It’s not often that Tampa has to reference Hillsborough County for an enlightened approach to problem-solving. But when it comes to dealing with street solicitors, most notably panhandlers, the city needs help. And a role model.
The county has a law that makes it a misdemeanor to solicit donations — whether the charitable or the panhandling variety — on road medians and street corners. It’s a common-sense approach to a public-safety issue. But the county’s three cities — Tampa, Temple Terrace and Plant City — have no such law. And just across the bay, St. Petersburg recently banned the same sort of solicitations along its major roadways. Something about traffic hazards and public safety. Can’t always synchronize solicitations and inevitable green lights, you know.

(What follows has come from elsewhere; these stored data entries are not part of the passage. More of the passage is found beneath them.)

Lemma specify_wf h id f : avtab_wf h -> avtab_wf (avtab_specify h id f).
Proof.
  intros [Hslot Hsort Hlen Hkeys [Hnd Hids]].
  constructor; rewrite ?specify_nodes; cbn [avtab_specify at_htable at_mask at_nslot at_ids].
  - intros ht i c. destruct (at_htable h) as [ht0|] eqn:E; [|done]. cbn. intros [= <-].
    rewrite list_lookup_fmap. destruct (ht0 !! i) as [c0|] eqn:Ei; [|done]. intros [= <-].
    apply Forall_fmap. eapply Forall_impl; [by eapply Hslot|]. cbn. intros x <-. f_equal.
    apply triple_hash, node_specify_triple.
  - intros ht. destruct (at_htable h) as [ht0|] eqn:E; [|done]. cbn. intros [= <-].
    apply Forall_fmap. eapply Forall_impl; [by apply Hsort|]. intros c. apply specify_sorted.
  - intros ht. destruct (at_htable h) as [ht0|] eqn:E; [|done]. cbn. intros [= <-].
    rewrite length_fmap. by apply Hlen.
  - apply Forall_fmap. eapply Forall_impl; [exact Hkeys|]. cbn. intros n [H1 H2 H3 H4].
    unfold node_specify. case_decide; [|done]. constructor; cbn; try done. apply u16_range.
  - rewrite <- list_fmap_compose. split.
    + erewrite list_fmap_ext; [exact Hnd|]. intros i x _. apply node_specify_id.
    + apply Forall_fmap. eapply Forall_impl; [exact Hids|]. cbn. intros x. by rewrite node_specify_id.
Qed.

(** ** Properties *)

(** The walk [avtab_search_node] .. [avtab_search_node_next] visits exactly
    the rules of the table that are for the key's two types and class and for
    one of its kinds, whatever the hash chains look like, and [avtab_search]
    returns the datum of the first of them. *)
Theorem avtab_lookup_complete h key :
  avtab_wf h -> key_ok key ->
  avtab_for_each h key = Some (avtab_hits h key) /\
  avtab_search h key = Some (an_datum <$> head (avtab_hits h key)) /\
  forall n, n ∈ avtab_hits h key <->
    n ∈ avtab_nodes h /\ same_triple key (an_key n) /\ nz (avtab_spec (ak_specified key) .& ak_specified (an_key n)) = true.
Proof.
  intros Hwf Hk. split; [by apply avtab_for_each_spec|]. split; [by apply avtab_search_spec|]. intros n.
  unfold avtab_hits. rewrite list_elem_of_filter. unfold avtab_match, same_triple. rewrite !andb_true_iff, !Z.eqb_eq. tauto.
Qed.

(** [avtab_insert] refuses a rule for a key the table already has, reports a
    missing table or memory, and otherwise adds exactly the new rule, which
    [avtab_search] then finds; on every failure the table is unchanged. *)
Theorem avtab_insert_outcome h key d m :
  avtab_wf h -> key_ok key -> nz (avtab_spec (ak_specified key) .& ak_specified key) = true ->
  exists rc h' m', avtab_insert h key d m = Some (rc, h', m') /\
    ((rc = - EINVAL /\ at_htable h = None /\ h' = h) \/
     (rc = - EEXIST /\ avtab_search h key <> Some None /\ h' = h) \/
     (rc = - ENOMEM /\ avtab_search h key = Some None /\ h' = h) \/
     (rc = 0 /\ avtab_search h key = Some None /\ avtab_search h' key = Some (Some d) /\ avtab_wf h' /\
      avtab_nodes h' ≡ₚ mk_avtab_node (at_ids h) key d :: avtab_nodes h)).
Proof.
  intros Hwf Hk Hsp. destruct (avtab_insert_spec h key d m Hwf Hk) as (rc & h' & m' & E & Hr). exists rc, h', m'. split; [done|].
  pose proof (avtab_search_spec h key Hwf Hk) as Hs. fold (avtab_hits h key) in Hs. rewrite Hs.
  destruct Hr as [Hr|[(-> & Hh & ->)|[(-> & Hh & ->)|(-> & Hh & Hw & Hp & _)]]].
  - by left.
  - right. left. split; [done|]. split; [|done]. by destruct (avtab_hits h key).
  - right. right. left. by rewrite Hh.
  - right. right. right. rewrite Hh. split; [done|]. split; [done|]. split; [|done]. by apply (avtab_insert_search h key d m h' m').
Qed.

(** An empty table for eight rules, and a table with one rule. *)
Definition empty_rules : avtab := (avtab_alloc (mk_avtab None 0 0 0 0) 8 []).1.2.

Lemma empty_rules_wf : avtab_wf empty_rules.
Proof.
  pose proof (avtab_alloc_spec (mk_avtab None 0 0 0 0) 8 [] ltac:(lia)) as Ha. unfold empty_rules.
  destruct (avtab_alloc _ 8 []) as [[rc h] m] eqn:E.
  destruct Ha as (_ & [(_ & [=] & _)|[(_ & _ & _ & Hw & _)|(Hrc & _)]]); [done|]. vm_compute in E. injection E as <- _ _. done.
Qed.

Definition etc_key : avtab_key := mk_avtab_key 1 3 2 AVTAB_ALLOWED.

Lemma etc_key_ok : key_ok etc_key.
Proof. split; vm_compute; split; congruence. Qed.

Lemma avtab_insert_outcome_witness :
  exists h' m', avtab_insert empty_rules etc_key 3 [] = Some (0, h', m') /\ avtab_search h' etc_key = Some (Some 3).
Proof.
  destruct (avtab_insert_outcome empty_rules etc_key 3 [] empty_rules_wf etc_key_ok) as (rc & h' & m' & H & Hr); [reflexivity|].
  exists h', m'. vm_compute in H. injection H as <- <- <-. split; [vm_compute; reflexivity|vm_compute; reflexivity].
Defined.
(* ===== verification/Policydb.v ===== *)
(** * The policy database (security/selinux/ss/policydb.h, policydb.c, constraint.h)

    The data of a loaded policy and the functions of policydb.c that work on
    it: the construction of the index arrays, the checks for validity and for
    the hierarchy of bounds, the loading of the initial SIDs and the lookup of
    classes and permissions by name.  Linked lists are lists.

    Symbol data are never changed once a policy is loaded, so a pointer to one
    stands for the datum, with one exception: the state of a boolean, which is
    written through [bool_val_to_struct] and read through [p_bools] and the
    other way round.  Booleans live in [bool_store], and both the symbol table
    and the index array hold positions in it.

    An array made by [kmalloc] starts with unspecified contents, one made by
    [flex_array_alloc] with null pointers; [ptr] has both.  A result [None] is
    the use of such a pointer, an access outside an array, or [BUG()]. *)

From Stdlib Require Import Ascii String.
From S2P Require Import Prelude Ebitmap Hashtab Context Sidtab Avtab.

(** ** Pointers *)

Inductive ptr (A : Type) : Type :=
| Null
| Wild
| Ptr (a : A).
Arguments Null {A}.
Arguments Wild {A}.
Arguments Ptr {A} a.

Definition deref {A} (x : ptr A) : option A := match x with Ptr a => Some a | _ => None end.

(** [!x]; looking at unspecified contents is an error of its own. *)
Definition is_null {A} (x : ptr A) : option bool :=
  match x with Null => Some true | Wild => None | Ptr _ => Some false end.

(** [a[i]] on an array of pointers, then [->]. *)
Definition index {A} (a : list (ptr A)) (i : Z) : option (ptr A) :=
  if i <? 0 then None else a !! Z.to_nat i.

Definition index_deref {A} (a : list (ptr A)) (i : Z) : option A :=
  x ← index a i; deref x.

(** [flex_array_get_ptr]: [NULL] outside the array; the index is an unsigned int. *)
Definition flex_array_get_ptr {A} (fa : list (ptr A)) (i : Z) : ptr A :=
  if Z.of_nat (length fa) <=? u32 i then Null
  else match fa !! Z.to_nat (u32 i) with Some x => x | None => Null end.

Lemma flex_array_get_spec {A} (fa : list (ptr A)) i :
  flex_array_get_ptr fa i = match fa !! Z.to_nat (u32 i) with Some x => x | None => Null end.
Proof.
  unfold flex_array_get_ptr. destruct (Z.leb_spec (Z.of_nat (length fa)) (u32 i)) as [H|H]; [|done].
  by rewrite lookup_ge_None_2 by lia.
Qed.
(** [for (i = catdatum->value; i < rngdatum->value; i++)]; [n] is the number
    of categories left. *)
Fixpoint set_cat_range (n : nat) (i : Z) (cat : ebitmap) (m : kmem) : option (Z * ebitmap * kmem) :=
  match n with
  | O => Some (0, cat, m)
  | S n' =>
      '(rc, cat, m) ← ebitmap_set_bit cat (u64 (s32 i)) true m;
      if nz rc then Some (rc, cat, m) else set_cat_range n' (i + 1) cat m
  end.

(** What the body of the [while (1)] does with the names it cut out. *)
Definition add_category (pol : policydb) (tok : string) (cat : ebitmap) (m : kmem) : option (Z * ebitmap * kmem) :=
  let '(name, rngptr) := split_range tok in
  catdatum ← hashtab_search (st_table (p_cats pol)) name;
  match catdatum with
  | None => Some (- EINVAL, cat, m)
  | Some catdatum =>
      '(rc, cat, m) ← ebitmap_set_bit cat (u32 (cat_value catdatum - 1)) true m;
      if nz rc then Some (rc, cat, m)
      else
        match rngptr with
        | None => Some (0, cat, m)
        | Some rng =>
            rngdatum ← hashtab_search (st_table (p_cats pol)) rng;
            match rngdatum with
            | None => Some (- EINVAL, cat, m)
            | Some rngdatum =>
                if cat_value rngdatum <=? cat_value catdatum then Some (- EINVAL, cat, m)
                else set_cat_range (Z.to_nat (cat_value rngdatum - cat_value catdatum)) (cat_value catdatum) cat m
            end
        end
  end.

(** [while (1)]: every round but the last consumes a comma, so the length of
    the rest bounds the number of rounds.  Result: [rc], the categories, the
    last [delim] and [p]. *)
Fixpoint parse_cats (fuel : nat) (pol : policydb) (p : string) (cat : ebitmap) (m : kmem)
    : option (Z * ebitmap * option ascii * string * kmem) :=
  match fuel with
  | O => None
  | S fuel' =>
      let '(tok, rest) := scan (fun c => is_comma c || is_dash c) p in
      let '(delim, p) := take_delim rest in
      '(rc, cat, m) ← add_category pol tok cat m;
      if nz rc then Some (rc, cat, delim, p, m)
      else if delim_is is_comma delim then parse_cats fuel' pol p cat m
      else Some (0, cat, delim, p, m)
  end.
Definition roles_init (p : policydb) (m : kmem) : option (Z * policydb * kmem) :=
  let '(ok, m) := kalloc m in
  if negb ok then Some (- ENOMEM, p, m)
  else
    let value := u32 (st_nprim (p_roles p) + 1) in
    let p := set_p_roles p (mk_symtab (st_table (p_roles p)) value) in
    if negb (value =? OBJECT_R_VAL) then Some (- EINVAL, p, m)
    else
      let '(ok, m) := kalloc m in
      if negb ok then Some (- ENOMEM, p, m)
      else
        '(rc, table, m) ← hashtab_insert (st_table (p_roles p)) OBJECT_R
                            (mk_role_datum value 0 ebitmap_init ebitmap_init) m;
        Some (rc, set_p_roles p (mk_symtab table value), m).

Definition cond_policydb_init (p : policydb) : Z * policydb :=
  let p := set_cond_list (set_bool_val_to_struct p []) [] in
  (0, set_te_cond_avtab p (avtab_init (te_cond_avtab p))).

(** [symtab_init] for each of the eight tables, until one fails. *)
Definition init_symtabs (p : policydb) (m : kmem) : Z * policydb * kmem :=
  let size i := nth i symtab_sizes 0 in
  let '(rc, s, m) := symtab_init (p_commons p) (size SYM_COMMONS) m in
  let p := set_p_commons p s in
  if nz rc then (rc, p, m) else
  let '(rc, s, m) := symtab_init (p_classes p) (size SYM_CLASSES) m in
  let p := set_p_classes p s in
  if nz rc then (rc, p, m) else
  let '(rc, s, m) := symtab_init (p_roles p) (size SYM_ROLES) m in
  let p := set_p_roles p s in
  if nz rc then (rc, p, m) else
  let '(rc, s, m) := symtab_init (p_types p) (size SYM_TYPES) m in
  let p := set_p_types p s in
  if nz rc then (rc, p, m) else
  let '(rc, s, m) := symtab_init (p_users p) (size SYM_USERS) m in
  let p := set_p_users p s in
  if nz rc then (rc, p, m) else
  let '(rc, s, m) := symtab_init (p_bools p) (size SYM_BOOLS) m in
  let p := set_p_bools p s in
  if nz rc then (rc, p, m) else
  let '(rc, s, m) := symtab_init (p_levels p) (size SYM_LEVELS) m in
  let p := set_p_levels p s in
  if nz rc then (rc, p, m) else
  let '(rc, s, m) := symtab_init (p_cats p) (size SYM_CATS) m in
  (rc, set_p_cats p s, m).

(** Result: [rc], the database, and whether its symbol tables have been freed
    again (the code after [out:]). *)
Definition policydb_init (m : kmem) : option (Z * policydb * bool * kmem) :=
  let '(rc, p, m) := init_symtabs policydb_zero m in
  if nz rc then Some (rc, p, true, m)
  else
    let p := set_te_avtab p (avtab_init (te_avtab p)) in
    '(rc, p, m) ← roles_init p m;
    if nz rc then Some (rc, p, true, m)
    else
      let '(rc, p) := cond_policydb_init p in
      if nz rc then Some (rc, p, true, m)
      else
        let '(h, m) := hashtab_create rangetr_hash rangetr_cmp 256 m in
        let p := set_range_tr p h in
        match h with
        | None => Some (rc, p, true, m)
        | Some _ => Some (0, set_permissive_map (set_policycaps p ebitmap_init) ebitmap_init, false, m)
        end.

But Tampa has stayed tethered to a skewed, First Amendment rationale. How do you allow charity groups to solicit donations while preventing panhandlers from asking for spare change? Well, you just can’t. But you can make everybody wear a brightly-colored Home Depot safety vest.
County Commissioner Mark Sharpe, again proving that a common-sense, progressive Republican doesn’t have to be a political oxymoron, is trying to find a way to bring Tampa, among others, into uniform compliance.
He wants a meeting of county and city officials to address the apparent increase in roadside solicitors in Tampa and the safety issues — Day-Glo vests notwithstanding — inherent wherever intersection- and traffic-median solicitors hit up motorists for money. He’s also willing to brainstorm about alternate ways to help charities and those down on their luck.
“I think everyone agrees, including the ACLU, that a street corner is not the proper place for those services to be provided,” underscored Sharpe.